MiniPay is a stablecoin wallet owned by Opera, the Nasdaq-listed software company best known for its web browser. Built on the Celo blockchain, the wallet focuses on payments, transfers and savings using dollar-backed stablecoins.

Related: Bank of England eases stablecoin rules, introduces 40B pound issuance cap

Stablecoins see adoption in emerging markets

The launch comes as stablecoins gain traction in emerging markets. In Latin America, a recent Bitso report found that dollar-backed stablecoins overtook Bitcoin as the most-purchased crypto asset among the exchange's users in 2025, with $USDC and USDT accounting for a combined 40% of purchases.

Adoption is also accelerating among businesses in the region. Bitso reported that stablecoin transaction volumes among its institutional clients rose 81% year-on-year in the first half of 2026, while banks and licensed payment providers accounted for more than 60% of new business customers added during the period.

Bitso's "Stablecoin Landscape in Latin America report for the first half of 2026." Source: Bitso

Africa has also emerged as a key growth market for stablecoin issuers seeking to expand payment and remittance services.

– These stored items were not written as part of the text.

(* ===== verification/Sched.v ===== *)
(** * The scheduler and its IPC ([kernel/sched.c], [kernel/sched.h])

    The definitions: the task table, the election of the next task, the
    context switch, task creation and termination, sleeping, priorities and
    mailboxes.  [SchedProps.v] and [Ipc.v] hold the theorems.

    The kernel state gathers what these functions reach: the static variables
    of [sched.c], the memory with the heap of [mem.c] in it, the page tables,
    the timer, the ring-0 stack pointer of the TSS and the console.  Addresses
    fixed at link time ([task_exit], the literal ["Shell"], the layout of the
    page tables) are section variables. *)
From Stdlib Require Import String.
From stdpp Require Import base numbers list.
From S2P Require Import Prelude Machine Heap Paging Pit.

Definition MAX_TASKS : Z := 16.
Definition TASK_STACK_SIZE : Z := 4096.
Definition MAILBOX_QUEUE_SIZE : Z := 4.
Definition MAILBOX_SIZE : Z := 128. (* sizeof(mailbox[0]) *)
Definition SEL_USER_CODE : Z := 27.
Definition SEL_USER_DATA : Z := 35.

(** [Task]; [name] is the pointer, not the characters. *)
Record Task := mkTask {
  esp : Z;
  stack_base : Z;
  active : bool;
  name : Z;
  sleeping : bool;
  wake_tick : Z;
  addr_space : Z;
  mailbox : list (list Z);
  mailbox_len : list Z;
  mailbox_sender : list Z;
  mailbox_head : Z;
  mailbox_count : Z;
  priority : Z;
}.

(** The table is in the BSS. *)
Definition zero_task : Task :=
  mkTask 0 0 false 0 false 0 0 (build 4 (fun _ => build 128 (fun _ => 0)))
    (build 4 (fun _ => 0)) (build 4 (fun _ => 0)) 0 0 0.
#[export] Instance task_inhabited : Inhabited Task := populate zero_task.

In March, Circle partnered with African fintech Sasai to expand $USDC-powered cross-border payments across the region. The partnership integrates $USDC into Sasai's existing payments infrastructure, which supports cross-border transfers, enterprise payments and consumer wallets.

Last week, Ripple acquired a stake in Flutterwave, a $3.3 billion fintech operating in 35 African countries, with plans to integrate RLUSD and other blockchain-based payment tools.

The growth in stablecoin payments has coincided with a broader expansion of the market. According to DefiLlama data, the total value of stablecoins in circulation has risen to roughly $315 billion, up from about $250 billion a year ago.